(Saved entries)
..........
(** *** Reclaiming *)

(** The volume between two operations *)
Record mvol (R : srest) (s : sfs_st) (w : sview) (I : gmap Z sfs_dinode) : Prop := {
  mv_mounted : mounted R s w;
  mv_ok : fs_ok (r_nblocks R) w I;
  mv_table : table_ok (r_nblocks R) (r_vnodes R) (w_nodes w) (r_next R);
  mv_small : r_nblocks R * 512 < 2 ^ 32
}.

Lemma wp_acquire_vol R s w I Q : mvol R s w I → (∀ s', vol R s' w I → Q tt s') → wp vfs_biglock_acquire Q s.
Proof. intros [H1 H2 H3 H4] HQ. eapply wp_acquire; [done|]. intros s' Hs'. apply HQ. by split. Qed.
Lemma wp_release_vol R s w I Q : vol R s w I → (∀ s', mvol R s' w I → Q tt s') → wp vfs_biglock_release Q s.
Proof. intros [H1 H2 H3 H4] HQ. eapply wp_release; [done|]. intros s' Hs'. apply HQ. by split. Qed.

(** Operations within others *)
Lemma vol_deeper R s w I : vol R s w I → mvol (deeper R) s w I.
Proof. intros [H1 H2 H3 H4]. split; try done. by apply mounted_deeper. Qed.
Lemma deeper_vol R R' s w I : stable (deeper R) R' → 0 < r_depth R → mvol R' s w I → ∃ R0, stable R R0 ∧ vol R0 s w I.
Proof.
  intros (E1 & E2 & E3 & E4) Hd [H1 H2 H3 H4]. set (R0 := mk_rest (r_sb R') (r_superdirty R') (r_device R') (r_vnodes R') (r_next R') (r_mallocs R') (r_depth R' - 1)).
  assert (deeper R0 = R') as E by (destruct R'; unfold R0, deeper; cbn; f_equal; lia). exists R0. cbn in E4. split; [split_and!; cbn; (done || lia)|].
  split; try done. apply deeper_mounted; [by rewrite E|cbn; lia].
Qed.
Lemma vol_depth R s w I : vol R s w I → 0 < r_depth R.
Proof. intros [H _ _ _]. apply (sh_held _ _ _ H). Qed.

Lemma table_del nb a nodes next sv j a' : table_ok nb a nodes next → elems a !! j = Some sv → arr_wf a' → elems a' = delete j (elems a) → a_max a' = a_max a →
  table_ok nb a' (delete sv nodes) next.
Proof.
  intros [H1 H2 H3 H4 [H5n H5] H6] Hj Hwf He Hmax. split; [done|lia|..].
  - intros sv'. rewrite He, lookup_delete_is_Some, <-H3, list_elem_of_lookup. setoid_rewrite list_elem_of_lookup. split.
    + intros [k Hk]. destruct (decide (k < j)%nat) as [Hlt|Hge].
      * rewrite list_lookup_delete_lt in Hk by done. split; [|eauto]. intros ->. pose proof (NoDup_lookup _ _ _ _ H4 Hj Hk). lia.
      * rewrite list_lookup_delete_ge in Hk by lia. split; [|eauto]. intros ->. pose proof (NoDup_lookup _ _ _ _ H4 Hj Hk). lia.
    + intros [Hne [k Hk]]. destruct (decide (k < j)%nat) as [Hlt|Hge]; [exists k; by rewrite list_lookup_delete_lt|].
      assert (k ≠ j) by (intros ->; congruence). exists (k - 1)%nat. rewrite list_lookup_delete_ge by lia. by replace (S (k - 1)) with k by lia.
  - rewrite He. eapply sublist_NoDup; [done|]. apply sublist_delete.
  - split; [done|]. intros sv' [_ [x Hx]]%lookup_delete_is_Some. apply H5. eauto.
  - intros sv' x [_ Hx]%lookup_delete_Some. by apply (H6 sv').
Qed.

Section reclaim.
Context (R : srest) (w : sview) (I : gmap Z sfs_dinode).
Abbreviation nb := (r_nblocks R).

(** The changes of a vnode go to the disk. *)
Lemma wp_sync_inode s sv x Q : vol R s w I → w_nodes w !! sv = Some x →
  (∀ s' w', vol R s' w' I → same_files (w_disk w) I (w_disk w') I → w_nodes w' = <[sv := set_sv_dirty false x]> (w_nodes w) → Q 0 s') → wp (sfs_sync_inode sv) Q s.
Proof using.
  intros [Hs Hok Ht Hsm] Hx HQ. pose proof (ok_node _ _ _ Hok sv x Hx) as Hi. pose proof (inode_range nb w I Hok _ _ Hi) as Hr. pose proof (ok_size _ _ _ Hok) as [Hsz _].
  destruct (tb_node _ _ _ _ Ht sv x Hx) as (T1 & T2 & T3). unfold sfs_sync_inode. apply wp_bind. eapply wp_get_sv; [done|done|]. destruct (sv_dirty x) eqn:Ed.
  - apply wp_bind. eapply wp_writeblock; [done|lia|apply length_dinode_bytes, (ok_inode _ _ _ Hok _ _ Hi)|]. intros s1 Hs1. cbn [Z.eqb negb]. apply wp_bind.
    eapply wp_upd_sv; [exact Hs1|done|]. intros s2 Hs2. apply wp_ret. destruct (write_inode_ok nb w I Hok sv x Hx) as [Hok2 Hsf].
    assert (∀ w', shows R s2 w' → fs_ok nb w' I → same_files (w_disk w) I (w_disk w') I → w_nodes w' = <[sv := set_sv_dirty false x]> (w_nodes w) → Q 0 s2) as Hgo.
    { intros w' H1 H2 H3 H4. apply (HQ s2 w'); [|done|done]. split; [done|done| |done]. rewrite H4. by eapply table_update. }
    eapply Hgo; [exact Hs2|exact Hok2|exact Hsf|done].
  - apply wp_ret. apply (HQ s w); [by split|apply same_files_refl|]. rewrite insert_id; [done|]. rewrite Hx. destruct x. cbn in *. by rewrite Ed.
Qed.

Lemma wp_find_node s sv x Q : shows R s w → table_ok nb (r_vnodes R) (w_nodes w) (r_next R) → Z.of_nat (length (elems (r_vnodes R))) < 2 ^ 31 → w_nodes w !! sv = Some x →
  (∀ s' j, shows R s' w → elems (r_vnodes R) !! j = Some sv → Q (Z.of_nat j) s') → wp (find_node sv (a_num (r_vnodes R))) Q s.
Proof using.
  intros Hs Ht Hlen Hx HQ. pose proof (tb_wf _ _ _ _ Ht) as Hwf. rewrite (table_num _ _ _ _ Ht). set (n := length (elems (r_vnodes R))). fold n in Hlen.
  assert (sv ∈ elems (r_vnodes R)) as [j0 Hj0]%list_elem_of_lookup_1 by (apply (tb_elems _ _ _ _ Ht); by eexists). apply lookup_lt_Some in Hj0 as Hlt0. unfold find_node.
  apply (wp_while _ (λ i s', ∃ k, i = Z.of_nat k ∧ (k ≤ j0)%nat ∧ shows R s' w) (λ i _, Z.of_nat n - i)).
  - exists 0%nat. split_and!; (done || lia).
  - intros i s' (k & -> & Hk & _). unfold n. lia.
  - lia.
  - intros i s' (k & -> & Hk & Hs'). rewrite (proj2 (Z.ltb_lt _ _)) by (unfold n; lia).
    destruct (lookup_lt_is_Some_2 (elems (r_vnodes R)) k ltac:(lia)) as [p Hp]. apply wp_bind. eapply wp_get; [done|done|done|]. intros s1 Hs1.
    destruct (Z.eqb_spec p sv) as [->|Hne]; apply wp_ret; [by apply HQ|]. split; [|lia]. exists (S k). split_and!; [lia| |done].
    assert (k ≠ j0) by (intros ->; congruence). lia.
Qed.

(** The end of [sfs_reclaim]: the vnode leaves the table. *)
Lemma wp_drop_node s sv x I' (Q : Z → sfs_st → Prop) :
  shows R s w → table_ok nb (r_vnodes R) (w_nodes w) (r_next R) → Z.of_nat (length (elems (r_vnodes R))) < 2 ^ 31 → nb * 512 < 2 ^ 32 → w_nodes w !! sv = Some x → vn_refcount x = 1 →
  fs_ok nb (set_w_nodes (delete sv (w_nodes w)) w) I' →
  (∀ s' R', stable R R' → mvol R' s' (set_w_nodes (delete sv (w_nodes w)) w) I' → Q 0 s') →
  wp (num ← vnodearray_num;
      ix ← find_node sv num;
      if ix =? num then halt (Panic "sfs: reclaim vnode not in vnode pool")
      else
        vnodearray_remove ix ;;
        cleanup_node sv ;;
        vfs_biglock_release ;;
        kfree_node sv ;;
        mret 0) Q s.
Proof using.
  intros Hs Ht Hlen Hsm Hx Hr Hok' HQ. pose proof (tb_wf _ _ _ _ Ht) as Hwf. apply wp_bind. eapply wp_num; [done|]. intros s1 Hs1. apply wp_bind.
  eapply wp_find_node; [done..|]. intros s2 j Hs2 Hj. apply lookup_lt_Some in Hj as Hlt. pose proof (table_num _ _ _ _ Ht) as En.
  rewrite (proj2 (Z.eqb_neq _ _)) by lia. destruct (array_remove_run (Z.of_nat j) (r_vnodes R) Hwf ltac:(lia)) as (a' & Hrun & Hwf' & _ & He & Hmax). rewrite Nat2Z.id in He.
  apply wp_bind. eapply wp_on_vnodes; [exact Hs2|exact Hrun|]. intros s3 Hs3. apply wp_bind. unfold cleanup_node. apply wp_bind. eapply wp_get_sv; [exact Hs3|done|].
  apply wp_bind, wp_kassert. split; [by rewrite Hr|]. eapply wp_upd_sv; [exact Hs3|done|]. intros s4 Hs4. apply wp_bind. eapply wp_release; [exact Hs4|]. intros s5 Hs5.
  apply wp_bind, wp_modify, wp_ret. apply (HQ _ (set_r_vnodes a' R)); [done|]. split; [|done| |done].
  - destruct Hs5 as [H1 H2 H3 H4 H5 H6 H7]. split; try done. cbn in H5. cbn. rewrite H5. apply delete_insert_eq.
  - cbn. by eapply table_del.
Qed.
End reclaim.

Lemma same_files_trunc R w I sv x bl len w' i' : truncated R w I sv x bl len w' i' →
  same_files (w_disk w) (delete (sv_ino x) I) (w_disk w') (delete (sv_ino x) (<[sv_ino x := i']> I)).
Proof.
  intros Ht. rewrite delete_insert_eq. intros j. destruct (delete (sv_ino x) I !! j) as [ij|] eqn:Ej; [|done]. apply lookup_delete_Some in Ej as [Hne Hj].
  split; try done. intros k. apply (tr_other _ _ _ _ _ _ _ _ _ Ht j); [done|congruence].
Qed.

Lemma bmap_noind D D' i k : sfi_indirect i = 0 → bmap_of D i k = bmap_of D' i k.
Proof. intros H. unfold bmap_of. by rewrite H. Qed.

Lemma same_files_delete D I D' I' ino : same_files D I D' I' → same_files D (delete ino I) D' (delete ino I').
Proof. intros H j. destruct (decide (j = ino)) as [->|Hne]; [by rewrite !lookup_delete_eq|]. rewrite !lookup_delete_ne by done. apply H. Qed.

Section reclaim_all.
Context (R : srest) (w : sview) (I : gmap Z sfs_dinode).

(** The last reference goes away: the file is erased when it has no name,
    else its inode is on disk. *)
Definition dropped (x : sfs_vnode) : gmap Z sfs_dinode := if sfi_linkcount (sv_i x) =? 0 then delete (sv_ino x) I else I.
Definition reclaimed (sv : Z) (x : sfs_vnode) (s' : sfs_st) : Prop :=
  ∃ R' w', stable R R' ∧ mvol R' s' w' (dropped x) ∧ w_nodes w' = delete sv (w_nodes w) ∧
    same_files (w_disk w) (dropped x) (w_disk w') (dropped x).

Lemma wp_reclaim s sv x : mvol R s w I → w_nodes w !! sv = Some x → vn_refcount x = 1 → wp (sfs_reclaim sv) (λ r s', r = 0 ∧ reclaimed sv x s') s.
Proof using.
  intros Hm Hx Hr. unfold sfs_reclaim. apply wp_bind. eapply wp_acquire_vol; [done|]. intros s1 Hv1. pose proof Hv1 as [Hs1 Hok Ht Hsm].
  pose proof (vol_depth _ _ _ _ Hv1) as Hd. apply wp_bind. eapply wp_get_sv; [done|done|]. rewrite Hr. cbn [Z.eqb negb]. apply wp_bind. unfold reclaimed, dropped.
  destruct (tb_node _ _ _ _ Ht sv x Hx) as (T1 & T2 & T3). destruct (Z.eqb_spec (sfi_linkcount (sv_i x)) 0) as [El|El].
  - eapply wp_mono; [apply (wp_itrunc (deeper R) w I Hok sv x Hx 0 s1 0); [by apply mounted_deeper|done]|]. intros r s2 (-> & w2 & i2 & Hm2 & Htr). cbn [Z.eqb negb].
    pose proof (tr_ok _ _ _ _ _ _ _ _ _ Htr) as Hok2. change (r_nblocks (deeper R)) with (r_nblocks R) in Hok2. set (x2 := set_sv_dirty true (set_sv_i i2 x)).
    assert (w_nodes w2 !! sv = Some x2) as Hx2 by (rewrite (tr_nodes _ _ _ _ _ _ _ _ _ Htr); apply lookup_insert_eq).
    assert (vol R s2 w2 (<[sv_ino x := i2]> I)) as Hv2.
    { split; [by apply deeper_mounted|done| |done]. rewrite (tr_nodes _ _ _ _ _ _ _ _ _ Htr). eapply table_update; [done|done|done| |].
      - cbn. unfold ops_of. by rewrite (tr_type _ _ _ _ _ _ _ _ _ Htr).
      - unfold typed. cbn. by rewrite (tr_type _ _ _ _ _ _ _ _ _ Htr). }
    apply wp_bind. eapply wp_sync_inode; [exact Hv2|exact Hx2|]. intros s3 w3 Hv3 Hsf3 Hn3. cbn [Z.eqb negb]. set (x3 := set_sv_dirty false x2) in Hn3.
    assert (w_nodes w3 !! sv = Some x3) as Hx3 by (rewrite Hn3; apply lookup_insert_eq). pose proof Hv3 as [Hs3 Hok3 Ht3 _]. apply wp_bind. eapply wp_get_sv; [done|done|].
    cbn [sv_i x3 x2 set_sv_dirty set_sv_i]. rewrite (tr_links _ _ _ _ _ _ _ _ _ Htr), El. cbn [Z.eqb sv_ino]. apply wp_bind.
    pose proof (ok_node _ _ _ Hok3 sv x3 Hx3) as Hi3. cbn in Hi3. eapply wp_bfree; [exact Hs3|by eapply inode_range| |].
    { apply (uo_marked _ _ _ (ok_use _ _ _ Hok3) (RInode (sv_ino x))), uses_inode. rewrite lookup_insert_eq. eauto. }
    intros s4 Hs4. set (w4 := set_w_bit (sv_ino x) false w3) in Hs4.
    assert (∀ k, keeps 0 k = false) as Hk by (intros k; unfold keeps; destruct (Nat.ltb_spec k 15); [done|cbn; apply Nat.leb_gt; lia]).
    pose proof (tr_empty _ _ _ _ _ _ _ _ _ Htr (λ k _, Hk k)) as Hind.
    assert (fs_ok (r_nblocks R) (set_w_nodes (delete sv (w_nodes w4)) w4) (delete (sv_ino x) I)) as Hok4.
    { rewrite <-(delete_insert_eq I (sv_ino x) i2). apply (erase_ok (r_nblocks R) w3 _ Hok3 sv x3); try done. intros k.
      change (sv_i x3) with i2. rewrite (bmap_noind _ (w_disk w2)) by done. by rewrite (tr_map _ _ _ _ _ _ _ _ _ Htr k), Hk. }
    eapply (wp_drop_node R w4 s4 sv x3); [done|done|exact (table_len _ _ w3 _ _ Hok3 Ht3)|done|done|done|exact Hok4|].
    intros s5 R5 Hst5 Hv5. split; [done|]. exists R5, (set_w_nodes (delete sv (w_nodes w4)) w4). split; [done|]. split; [done|]. split.
    + cbn. rewrite Hn3, (tr_nodes _ _ _ _ _ _ _ _ _ Htr). by rewrite !delete_insert_eq.
    + eapply same_files_trans; [by eapply same_files_trunc|]. cbn. rewrite !delete_insert_eq. apply (same_files_delete _ _ _ _ (sv_ino x)) in Hsf3. by rewrite !delete_insert_eq in Hsf3.
  - apply wp_ret. cbn [Z.eqb negb]. apply wp_bind. eapply wp_sync_inode; [exact Hv1|exact Hx|]. intros s3 w3 Hv3 Hsf3 Hn3. cbn [Z.eqb negb]. set (x3 := set_sv_dirty false x) in Hn3.
    assert (w_nodes w3 !! sv = Some x3) as Hx3 by (rewrite Hn3; apply lookup_insert_eq). pose proof Hv3 as [Hs3 Hok3 Ht3 _]. apply wp_bind. eapply wp_get_sv; [done|done|].
    cbn [sv_i x3 set_sv_dirty]. rewrite (proj2 (Z.eqb_neq _ 0)) by done. apply wp_bind, wp_ret.
    eapply (wp_drop_node R w3 s3 sv x3); [done|done|exact (table_len _ _ w3 _ _ Hok3 Ht3)|done|done|done|by eapply node_del_ok|].
    intros s5 R5 Hst5 Hv5. split; [done|]. eexists R5, _. split; [done|]. split; [exact Hv5|]. split; [|exact Hsf3]. cbn. rewrite Hn3. by rewrite delete_insert_eq.
Qed.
..........
Copy exactly the lines that run from the first line of the data to the line containing "Lemma wp_release_vol R", please, with both ends included and nothing else.

_Answer section_
(** *** Reclaiming *)

(** The volume between two operations *)
Record mvol (R : srest) (s : sfs_st) (w : sview) (I : gmap Z sfs_dinode) : Prop := {
  mv_mounted : mounted R s w;
  mv_ok : fs_ok (r_nblocks R) w I;
  mv_table : table_ok (r_nblocks R) (r_vnodes R) (w_nodes w) (r_next R);
  mv_small : r_nblocks R * 512 < 2 ^ 32
}.

Lemma wp_acquire_vol R s w I Q : mvol R s w I → (∀ s', vol R s' w I → Q tt s') → wp vfs_biglock_acquire Q s.
Proof. intros [H1 H2 H3 H4] HQ. eapply wp_acquire; [done|]. intros s' Hs'. apply HQ. by split. Qed.
Lemma wp_release_vol R s w I Q : vol R s w I → (∀ s', mvol R s' w I → Q tt s') → wp vfs_biglock_release Q s.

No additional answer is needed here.